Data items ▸
::::::::
(** ** Data model ([types/pipeline.ts], as used by the generator) *)

(** The enumeration [DataType]; [compatibilityRules] is a
    [Record<DataType, DataType[]>] and lists its seven members. *)
Inductive DataType : Type :=
| PDF | TEXT | CHUNKS | EMBEDDINGS | JSON | BOOLEAN | NUMBER.

Global Instance DataType_eq_dec : EqDecision DataType.
Proof. solve_decision. Defined.

(** The string values of the members of [DataType], as interpolated into
    messages: the constant [DataType] of [types/pipeline.ts]. *)
Definition dataTypeName (t : DataType) : string :=
  match t with
  | PDF => "pdf"
  | TEXT => "text"
  | CHUNKS => "chunks"
  | EMBEDDINGS => "embeddings"
  | JSON => "json"
  | BOOLEAN => "boolean"
  | NUMBER => "number"
  end.

(** A node category is the string found in [node.data.type]; the cast
    [as NodeType] does not check it, so any string can arrive. *)
Definition NodeType := string.

(** The six members of the constant [NodeType] of [types/pipeline.ts], with
    their string values. *)

Module NodeType.
Definition INPUT : NodeType := "input".
Definition PROCESSING : NodeType := "processing".
Definition RETRIEVAL : NodeType := "retrieval".
Definition LLM : NodeType := "llm".
Definition LOGIC : NodeType := "logic".
Definition OUTPUT : NodeType := "output".

End NodeType.

Record Port := {
  port_id : string;
  port_label : string;
  port_dataType : DataType;
  port_required : bool
}.

(** [node.data.config]: the entries of the object in [Object.entries] order. *)
Definition Config := list (string * Js.Value).

(** React Flow [Node] of the declared shape: [data] and each of its fields
    may be absent, and a field that is present holds a value of the type
    [PipelineNodeData] declares for it. Nodes of other shapes are the
    subject of [Untyped] below. *)
Record FlowNode := {
  fn_id : string;
  fn_type : option string;
  fn_label : option string;
  fn_description : option string;
  fn_icon : option string;
  fn_inputs : option (list Port);
  fn_outputs : option (list Port);
  fn_config : option Config
}.

(** React Flow [Edge]: the handles may be [null] or [undefined]. *)
Record FlowEdge := {
  fe_id : string;
  fe_source : string;
  fe_target : string;
  fe_sourceHandle : option string;
  fe_targetHandle : option string
}.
::::::::
EXERCISE ▸ Write the data out once more, exactly as it was given.

THE COMPLETED TASK ▸
(** ** Data model ([types/pipeline.ts], as used by the generator) *)

(** The enumeration [DataType]; [compatibilityRules] is a
    [Record<DataType, DataType[]>] and lists its seven members. *)
Inductive DataType : Type :=
| PDF | TEXT | CHUNKS | EMBEDDINGS | JSON | BOOLEAN | NUMBER.

Global Instance DataType_eq_dec : EqDecision DataType.
Proof. solve_decision. Defined.

(** The string values of the members of [DataType], as interpolated into
    messages: the constant [DataType] of [types/pipeline.ts]. *)
Definition dataTypeName (t : DataType) : string :=
  match t with
  | PDF => "pdf"
  | TEXT => "text"
  | CHUNKS => "chunks"
  | EMBEDDINGS => "embeddings"
  | JSON => "json"
  | BOOLEAN => "boolean"
  | NUMBER => "number"
  end.

(** A node category is the string found in [node.data.type]; the cast
    [as NodeType] does not check it, so any string can arrive. *)
Definition NodeType := string.

(** The six members of the constant [NodeType] of [types/pipeline.ts], with
    their string values. *)

Module NodeType.
Definition INPUT : NodeType := "input".
Definition PROCESSING : NodeType := "processing".
Definition RETRIEVAL : NodeType := "retrieval".
Definition LLM : NodeType := "llm".
Definition LOGIC : NodeType := "logic".
Definition OUTPUT : NodeType := "output".

End NodeType.

Record Port := {
  port_id : string;
  port_label : string;
  port_dataType : DataType;
  port_required : bool
}.

(** [node.data.config]: the entries of the object in [Object.entries] order. *)
Definition Config := list (string * Js.Value).

(** React Flow [Node] of the declared shape: [data] and each of its fields
    may be absent, and a field that is present holds a value of the type
    [PipelineNodeData] declares for it. Nodes of other shapes are the
    subject of [Untyped] below. *)
Record FlowNode := {
  fn_id : string;
  fn_type : option string;
  fn_label : option string;
  fn_description : option string;
  fn_icon : option string;
  fn_inputs : option (list Port);
  fn_outputs : option (list Port);
  fn_config : option Config
}.

(** React Flow [Edge]: the handles may be [null] or [undefined]. *)
Record FlowEdge := {
  fe_id : string;
  fe_source : string;
  fe_target : string;
  fe_sourceHandle : option string;
  fe_targetHandle : option string
}.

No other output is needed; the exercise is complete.